(** C8. On a valid instance, with the lock taken:
    a callback given while none is set is stored, the four registrations
    are made, and if all four succeed the result is success;
    no callback given while one is set clears it, undoes the registrations
    and the result is success;
    in the two other combinations the result is
    [U_ERROR_COMMON_INVALID_PARAMETER] and the state is untouched. *)
Theorem uBleDataSetCallbackConnectionStatus_cases s
    (r : connectionStatusResults) (bleHandle : Z)
    (cb param : option positive) pInst :
  uShortRangeLock_result r = U_ERROR_COMMON_SUCCESS →
  pUShortRangePrivateGetInstance bleHandle = Some pInst →
  let inst := instances s pInst in
  let out := uBleDataSetCallbackConnectionStatus r bleHandle cb param s in
  (is_Some cb →
   pSpsConnectionCallback inst = None →
   setUrcHandler_UUBTACLC_result r = U_ERROR_COMMON_SUCCESS →
   setUrcHandler_UUBTACLD_result r = U_ERROR_COMMON_SUCCESS →
   connectionStatusCallback_result r = U_ERROR_COMMON_SUCCESS →
   btEventCallbackSet_result r = U_ERROR_COMMON_SUCCESS →
   out.1 = U_ERROR_COMMON_SUCCESS
   ∧ pSpsConnectionCallback (instances out.2 pInst) = cb
   ∧ pSpsConnectionCallbackParameter (instances out.2 pInst) = param
   ∧ trace out.2
     = trace s ++
       [uAtClientSetUrcHandler (atHandle inst) UUBTACLC;
        uAtClientSetUrcHandler (atHandle inst) UUBTACLD;
        uShortRangeConnectionStatusCallback bleHandle true (Some pInst);
        uShortRangeEdmStreamBtEventCallbackSet (streamHandle inst) true
          (Some pInst)])
  ∧ (cb = None →
     is_Some (pSpsConnectionCallback inst) →
     out.1 = U_ERROR_COMMON_SUCCESS
     ∧ pSpsConnectionCallback (instances out.2 pInst) = None
     ∧ pSpsConnectionCallbackParameter (instances out.2 pInst) = None
     ∧ trace out.2
       = trace s ++
         [uAtClientRemoveUrcHandler (atHandle inst) UUBTACLC;
          uAtClientRemoveUrcHandler (atHandle inst) UUBTACLD;
          uShortRangeConnectionStatusCallback bleHandle false None;
          uShortRangeEdmStreamBtEventCallbackSet (streamHandle inst) false
            None])
  ∧ ((is_Some cb ∧ is_Some (pSpsConnectionCallback inst))
     ∨ (cb = None ∧ pSpsConnectionCallback inst = None) →
     out = (U_ERROR_COMMON_INVALID_PARAMETER, s)).
Proof.
  intros Hlock Hh inst out. subst out inst.
  unfold uBleDataSetCallbackConnectionStatus.
  rewrite (bool_decide_eq_true_2 _ Hlock), Hh.
  split; [|split].
  - intros [f ->] -> H1 H2 H3 H4. cbv zeta.
    rewrite H1, H2, H3, H4. rewrite !ifSuccess_success.
    cbn [fst snd].
    rewrite (bool_decide_eq_false_2 (U_ERROR_COMMON_SUCCESS ≠ _)) by tauto.
    state_simpl. rewrite <- !app_assoc. done.
  - intros -> [f ->]. unfold cleanUpConnectionStatus. state_simpl.
    rewrite <- !app_assoc. done.
  - intros [[[f ->] [g ->]]|[-> ->]]; done.
Qed.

=======

## Work request
Pick each line holding "given" out of the entries above and return it.

## Reply
    a callback given while none is set is stored, the four registrations
    no callback given while one is set clears it, undoes the registrations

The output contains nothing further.